Mursi allegedly ran al-Qaida's Derunta training camp in Afghanistan and produced rough textbooks on how to create weapons of mass destruction.

He is on a U.S. list of most-wanted terror suspects, with a $5 million bounty for his capture.

There has been no official confirmation of the reports from either the Pakistani or the U.S. governments.

Thursday, Pakistani Information Minister Sheikh Rashid Ahmed acknowledged that foreigners were killed in the attack on a remote border town, but says local supporters removed their bodies.

"These militants took their bodies and we are investigating. We are getting information about who they are," he said.

According to news reports, the U.S. missile attack targeted al-Qaida's deputy commander, Ayman al-Zawahiri, who was expected to attend a dinner in the village on the night of the attack.

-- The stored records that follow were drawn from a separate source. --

(** C8, as the code has it. For [m > 0], an entry of [zeta]'s result is NaN
    exactly when the product [a*b] of the factors [a = 1 + m - h0*x] and
    [b = 1 + m - h1*x] is strictly negative, that is when one factor is
    strictly positive and the other strictly negative; for [h0 <> h1] such
    an [x] exists. Everywhere else the entry is a real number:
    [sqrt(a*b/(4m)) > 0] when both factors are positive, and
    [-sqrt(a*b/(4m)) <= 0] otherwise, which is strictly negative when both
    factors are negative. *)
Theorem zeta_nan_iff_opposite_signs (g : Globals) (m h0 h1 : R) :
  0 < m ->
  (forall (x : list R) (i : nat) (xi : R),
     nth_error x i = Some xi ->
     let a := 1 + m - h0 * xi in
     let b := 1 + m - h1 * xi in
     exists v,
       nth_error (value (zeta x m h0 h1) g) i = Some v
       /\ (v = None <-> a * b < 0)
       /\ (a * b < 0 <-> (0 < a /\ b < 0) \/ (a < 0 /\ 0 < b))
       /\ (0 < a -> 0 < b ->
           v = Some (sqrt (a * b / (4 * m))) /\ 0 < sqrt (a * b / (4 * m)))
       /\ (a <= 0 \/ b <= 0 -> 0 <= a * b ->
           v = Some (- sqrt (a * b / (4 * m)))
           /\ - sqrt (a * b / (4 * m)) <= 0)
       /\ (a < 0 -> b < 0 -> - sqrt (a * b / (4 * m)) < 0))
  /\ (h0 <> h1 ->
      exists xi,
        (1 + m - h0 * xi) * (1 + m - h1 * xi) < 0
        /\ value (zeta [xi] m h0 h1) g = [None]).
Proof.
  intros Hm. split.
  - intros x i xi Hi. apply zeta_entry; assumption.
  - intros Hne. destruct (zeta_nan_exists m h0 h1 Hm Hne) as [xi Hxi].
    exists xi. split; [exact Hxi|].
    destruct (zeta_entry g [xi] m h0 h1 0 xi Hm eq_refl)
      as (v & Hv & Hnan & _).
    rewrite zeta_entrywise in *. cbn [map nth_error] in *.
    injection Hv as Hv. rewrite Hv. f_equal. apply Hnan. exact Hxi.
Qed.

Lemma zeta_nan_iff_opposite_signs_witness :
  (forall (x : list R) (i : nat) (xi : R),
     nth_error x i = Some xi ->
     let a := 1 + 1 - 1 * xi in
     let b := 1 + 1 - 2 * xi in
     exists v,
       nth_error (value (zeta x 1 1 2) (MkGlobals 2 0.2 2)) i = Some v
       /\ (v = None <-> a * b < 0)
       /\ (a * b < 0 <-> (0 < a /\ b < 0) \/ (a < 0 /\ 0 < b))
       /\ (0 < a -> 0 < b ->
           v = Some (sqrt (a * b / (4 * 1))) /\ 0 < sqrt (a * b / (4 * 1)))
       /\ (a <= 0 \/ b <= 0 -> 0 <= a * b ->
           v = Some (- sqrt (a * b / (4 * 1)))
           /\ - sqrt (a * b / (4 * 1)) <= 0)
       /\ (a < 0 -> b < 0 -> - sqrt (a * b / (4 * 1)) < 0))
  /\ (1 <> 2 ->
      exists xi,
        (1 + 1 - 1 * xi) * (1 + 1 - 2 * xi) < 0
        /\ value (zeta [xi] 1 1 2) (MkGlobals 2 0.2 2) = [None]).
Proof.
  apply (zeta_nan_iff_opposite_signs (MkGlobals 2 0.2 2) 1 1 2). lra.
Defined.

(** C8 as stated fails with [m = 1], [h0 = 1], [h1 = 2]. At [x = 1]
    precisely one factor is positive (the other is 0), yet no square root of
    a negative number is taken: the entry is 0. At [x = 3] neither factor is
    positive and the product is positive, yet the entry is [-1]: its sign is
    not the sign of the product. *)
Lemma zeta_sign_is_not_product_sign :
  value (zeta [1; 3] 1 1 2) (MkGlobals 2 0.2 2) = [Some 0; Some (-1)]
  /\ (0 < 1 + 1 - 1 * 1 /\ ~ 0 < 1 + 1 - 2 * 1)
  /\ (~ 0 < 1 + 1 - 1 * 3 /\ ~ 0 < 1 + 1 - 2 * 3
      /\ 0 < (1 + 1 - 1 * 3) * (1 + 1 - 2 * 3)).
Proof.
  split; [|lra].
  rewrite zeta_entrywise. cbn [map].
  assert (E1 : gtb (1 + 1 - 2 * 1) 0 = false).
  { destruct (gtb (1 + 1 - 2 * 1) 0) eqn:E; [apply gtb_true in E; lra|reflexivity]. }
  assert (E3 : gtb (1 + 1 - 1 * 3) 0 = false).
  { destruct (gtb (1 + 1 - 1 * 3) 0) eqn:E; [apply gtb_true in E; lra|reflexivity]. }
  rewrite E1, E3, andb_false_r. cbn [andb].
  unfold zeta_neg, sqrt_nan, neg_nan.
  destruct (Rlt_dec ((1 + 1 - 1 * 1) * (1 + 1 - 2 * 1) / (4 * 1)) 0); [lra|].
  destruct (Rlt_dec ((1 + 1 - 1 * 3) * (1 + 1 - 2 * 3) / (4 * 1)) 0); [lra|].
  cbn [option_map].
  replace ((1 + 1 - 1 * 1) * (1 + 1 - 2 * 1) / (4 * 1)) with 0 by field.
  replace ((1 + 1 - 1 * 3) * (1 + 1 - 2 * 3) / (4 * 1)) with 1 by field.
  rewrite sqrt_0, sqrt_1, Ropp_0. reflexivity.
Qed.

End LinkFunctionFacts.

(** ** What the evaluators read and write *)

Module EvaluatorFacts.
Import Env Np.
Local Open Scope R_scope.

(** C2, as the code has it. No call of [poly_gd], [poly_polyak],
    [poly_cyclical], [sigma] (either definition), [zeta], [sigma_r] or
    [cyclical_rate] changes a global. [sigma], [zeta] and [cyclical_rate]
    return a value that depends on their arguments alone. [poly_gd] and
    [sigma_r] return a value fixed by their arguments together with the
    globals [mu] and [L], which they read. [poly_polyak] and [poly_cyclical]
    return a value that does not depend on the globals [mu] and [L]. *)
Theorem evaluators_read_globals_only (g1 g2 : Globals) :
  (* no call changes a global *)
  ((forall x t, globals_after (ResidualPolynomial.poly_gd x t) g1 = g1)
   /\ (forall x low high d,
         globals_after (ResidualPolynomial.poly_polyak x low high d) g1 = g1)
   /\ (forall x mu1 L1 mu2 L2 d,
         globals_after (ResidualPolynomial.poly_cyclical x mu1 L1 mu2 L2 d) g1 = g1)
   /\ (forall x m h, globals_after (LinkFunction.sigma x m h) g1 = g1)
   /\ (forall x m h0 h1, globals_after (LinkFunction.zeta x m h0 h1) g1 = g1)
   /\ (forall x m r, globals_after (RobustRegion.sigma_r x m r) g1 = g1)
   /\ (forall x m h0 h1, globals_after (Landscape.sigma x m h0 h1) g1 = g1)
   /\ (forall kappa Rs,
         globals_after (RateComparison.cyclical_rate kappa Rs) g1 = g1))
  (* the value of these does not depend on any global *)
  /\ ((forall x m h,
         value (LinkFunction.sigma x m h) g1 = value (LinkFunction.sigma x m h) g2)
      /\ (forall x m h0 h1,
            value (LinkFunction.zeta x m h0 h1) g1
            = value (LinkFunction.zeta x m h0 h1) g2)
      /\ (forall x m h0 h1,
            value (Landscape.sigma x m h0 h1) g1
            = value (Landscape.sigma x m h0 h1) g2)
      /\ (forall kappa Rs,
            value (RateComparison.cyclical_rate kappa Rs) g1
            = value (RateComparison.cyclical_rate kappa Rs) g2))
  (* the value of these depends on the globals through mu and L only *)
  /\ (glob_mu g1 = glob_mu g2 -> glob_L g1 = glob_L g2 ->
      (forall x t,
         value (ResidualPolynomial.poly_gd x t) g1
         = value (ResidualPolynomial.poly_gd x t) g2)
      /\ (forall x m r,
            value (RobustRegion.sigma_r x m r) g1
            = value (RobustRegion.sigma_r x m r) g2))
  (* the value of these does not depend on mu and L *)
  /\ (glob_t g1 = glob_t g2 ->
      (forall x low high d,
         value (ResidualPolynomial.poly_polyak x low high d) g1
         = value (ResidualPolynomial.poly_polyak x low high d) g2)
      /\ (forall x mu1 L1 mu2 L2 d,
            value (ResidualPolynomial.poly_cyclical x mu1 L1 mu2 L2 d) g1
            = value (ResidualPolynomial.poly_cyclical x mu1 L1 mu2 L2 d) g2)).
Proof.
  split; [|split; [|split]].
  - repeat split; intros; reflexivity.
  - repeat split; intros; reflexivity.
  - intros Hmu HL. split; intros.
    + unfold ResidualPolynomial.poly_gd, value, bind, read, ret. cbn [fst snd].
      rewrite Hmu, HL. reflexivity.
    + unfold RobustRegion.sigma_r, value, bind, read, ret. cbn [fst snd].
      rewrite Hmu, HL. reflexivity.
  - intros Ht. split; intros.
    + unfold ResidualPolynomial.poly_polyak, value, bind, read, ret.
      cbn [fst snd]. rewrite Ht. reflexivity.
    + unfold ResidualPolynomial.poly_cyclical, value, bind, read, ret.
      cbn [fst snd]. rewrite Ht. reflexivity.
Qed.

Lemma evaluators_read_globals_only_witness :
  value (ResidualPolynomial.poly_gd 1 3) (MkGlobals 2 0.2 2)
  = value (ResidualPolynomial.poly_gd 1 3) (MkGlobals 18 0.2 2)
  /\ value (ResidualPolynomial.poly_polyak 1 0.2 2 4) (MkGlobals 4 0.2 2)
     = value (ResidualPolynomial.poly_polyak 1 0.2 2 4) (MkGlobals 4 0.1 2).
Proof.
  split.
  - apply (proj1 (proj1 (proj2 (proj2 (evaluators_read_globals_only
             (MkGlobals 2 0.2 2) (MkGlobals 18 0.2 2)))) eq_refl eq_refl)).
  - apply (proj1 (proj2 (proj2 (proj2 (evaluators_read_globals_only
             (MkGlobals 4 0.2 2) (MkGlobals 4 0.1 2)))) eq_refl)).
Defined.

(** C2 as stated fails for [poly_gd]: the same call [poly_gd(1, 1)] returns
    [1/11] under the globals [mu, L = 0.2, 2] of the residual-polynomial
    cell and [1/21] under the globals [mu, L = 0.1, 2] of the robust-region
    cell. *)
Lemma poly_gd_depends_on_globals :
  value (ResidualPolynomial.poly_gd 1 1) (MkGlobals 2 0.2 2) = 1 / 11
  /\ value (ResidualPolynomial.poly_gd 1 1) (MkGlobals 2 0.1 2) = 1 / 21.
Proof.
  unfold ResidualPolynomial.poly_gd, value, bind, read, ret.
  cbn [fst snd glob_mu glob_L].
  rewrite !pow_1. split; lra.
Qed.

End EvaluatorFacts.

(** ** Inner spectral bounds *)

Module SpectralBoundsFacts.
Import Env Np SpectralDensity.
Local Open Scope R_scope.










End SpectralBoundsFacts.

(** ** The optimal momentum, loops over cells and [linspace] *)

Module ClosedFormFacts.
Import Env Np NpFacts.
Local Open Scope R_scope.

(** *** The optimal cyclical momentum *)



(** *** The inner bounds and the link function at the ends of the spectrum *)




(** *** Loops over cells *)

Lemma for_each_pure {A B : Type} (xs : list A) (body : A -> Call B) :
  (forall x g, globals_after (body x) g = g) ->
  forall g,
    value (Cell.for_each xs body) g = map (fun x => value (body x) g) xs
    /\ globals_after (Cell.for_each xs body) g = g.
Proof.
  intros Hpure. induction xs as [|x xs IH]; intros g; [split; reflexivity|].
  pose proof (IH g) as [IHv IHg]. pose proof (Hpure x g) as Hx.
  unfold value, globals_after in *. cbn [Cell.for_each map]. unfold bind, ret.
  destruct (body x g) as [b g1] eqn:Ex. cbn [fst snd] in Hx. subst g1.
  destruct (Cell.for_each xs body g) as [bs g2] eqn:Ef. cbn [fst snd] in *.
  subst. split; reflexivity.
Qed.


(** *** The constant step-size link function *)




(** *** [linspace] *)

Lemma linspace_length (a b : R) (num : nat) : List.length (linspace a b num) = num.
Proof. unfold linspace. rewrite length_map, length_seq. reflexivity. Qed.


Lemma linspace_last (a b d : R) (n : nat) :
  last (linspace a b (S (S n))) d = b.
Proof.
  unfold linspace. rewrite seq_S, map_app. cbn [map]. rewrite last_last.
  cbn [Nat.add]. replace (S (S n) - 1)%nat with (S n) by lia.
  assert (0 < INR (S n)) by (apply lt_0_INR; lia).
  field. lra.
Qed.

Lemma last_app_nonempty {A : Type} (l1 l2 : list A) (d : A) :
  l2 <> [] -> last (l1 ++ l2) d = last l2 d.
Proof.
  intros Hne. rewrite (app_removelast_last d Hne) at 1.
  rewrite app_assoc. apply last_last.
Qed.

(** *** Cells and the module-level variables *)

(** A loop whose variable is the module-level [L] leaves the last value of
    its range in [L]. *)
Lemma loop_over_L_leaves_last {B : Type} (xs : list R) (rest : R -> Call B) :
  (forall v g, globals_after (rest v) g = g) ->
  forall g,
    xs <> [] ->
    globals_after
      (Cell.for_each xs (fun Lv => bind (Cell.assign_L Lv) (fun _ => rest Lv))) g
    = MkGlobals (glob_t g) (glob_mu g) (last xs 0).
Proof.
  intros Hpure. induction xs as [|x xs IH]; intros g Hne; [congruence|].
  unfold globals_after in *. cbn [Cell.for_each]. unfold bind, ret, Cell.assign_L.
  pose proof (Hpure x (MkGlobals (glob_t g) (glob_mu g) x)) as Hx.
  destruct (rest x _) as [b g1] eqn:Ex. cbn [snd] in Hx. subst g1.
  destruct xs as [|y ys].
  - reflexivity.
  - specialize (IH (MkGlobals (glob_t g) (glob_mu g) x) ltac:(discriminate)).
    unfold bind, ret, Cell.assign_L in IH.
    destruct (Cell.for_each (y :: ys) _ _) as [bs g2] eqn:Ef.
    cbn [snd] in IH |- *. rewrite IH. reflexivity.
Qed.

End ClosedFormFacts.

(** ** The heavy-ball loops over the reals *)

Module HeavyBallLoopFacts.
Import Env Np NpFacts ResidualPolynomial ResidualPolynomialFacts.
Local Open Scope R_scope.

Local officials say Zawahiri likely failed to appear and so escaped injury.

But unnamed Pakistani officials are widely reported as claiming Mursi and two other senior al-Qaida commanders died in the attack, including Zawahiri's Moroccan son-in-law.

Also among those reportedly killed was Abu Obaidah al-Misri, the chief of insurgent operations in neighboring Kunar province in Afghanistan.

The air strike killed 18 civilians, including a number of women and children, sparking widespread anti-American protests throughout the country. On Thursday, more than a thousand people in western Pakistan joined a rally led by Islamic political groups.

Pakistani political analyst Hassan Askari says the new reports are unlikely to stop the protests or influence hardcore anti-American sentiment.

"Their attitude is not expected to change. However, others who are not really part of the Islamic political parties or militant groups, their opinion will definitely be softened by this information," he said.

Pakistan lodged a formal complaint over the attack with the U.S. ambassador in Islamabad.

And Prime Minister Shaukat Aziz says he will pursue the matter during a meeting in Washington with President Bush next week.

The United States has not confirmed the attack but U.S. Secretary of State Condoleezza Rice has promised to address Pakistani concerns about it.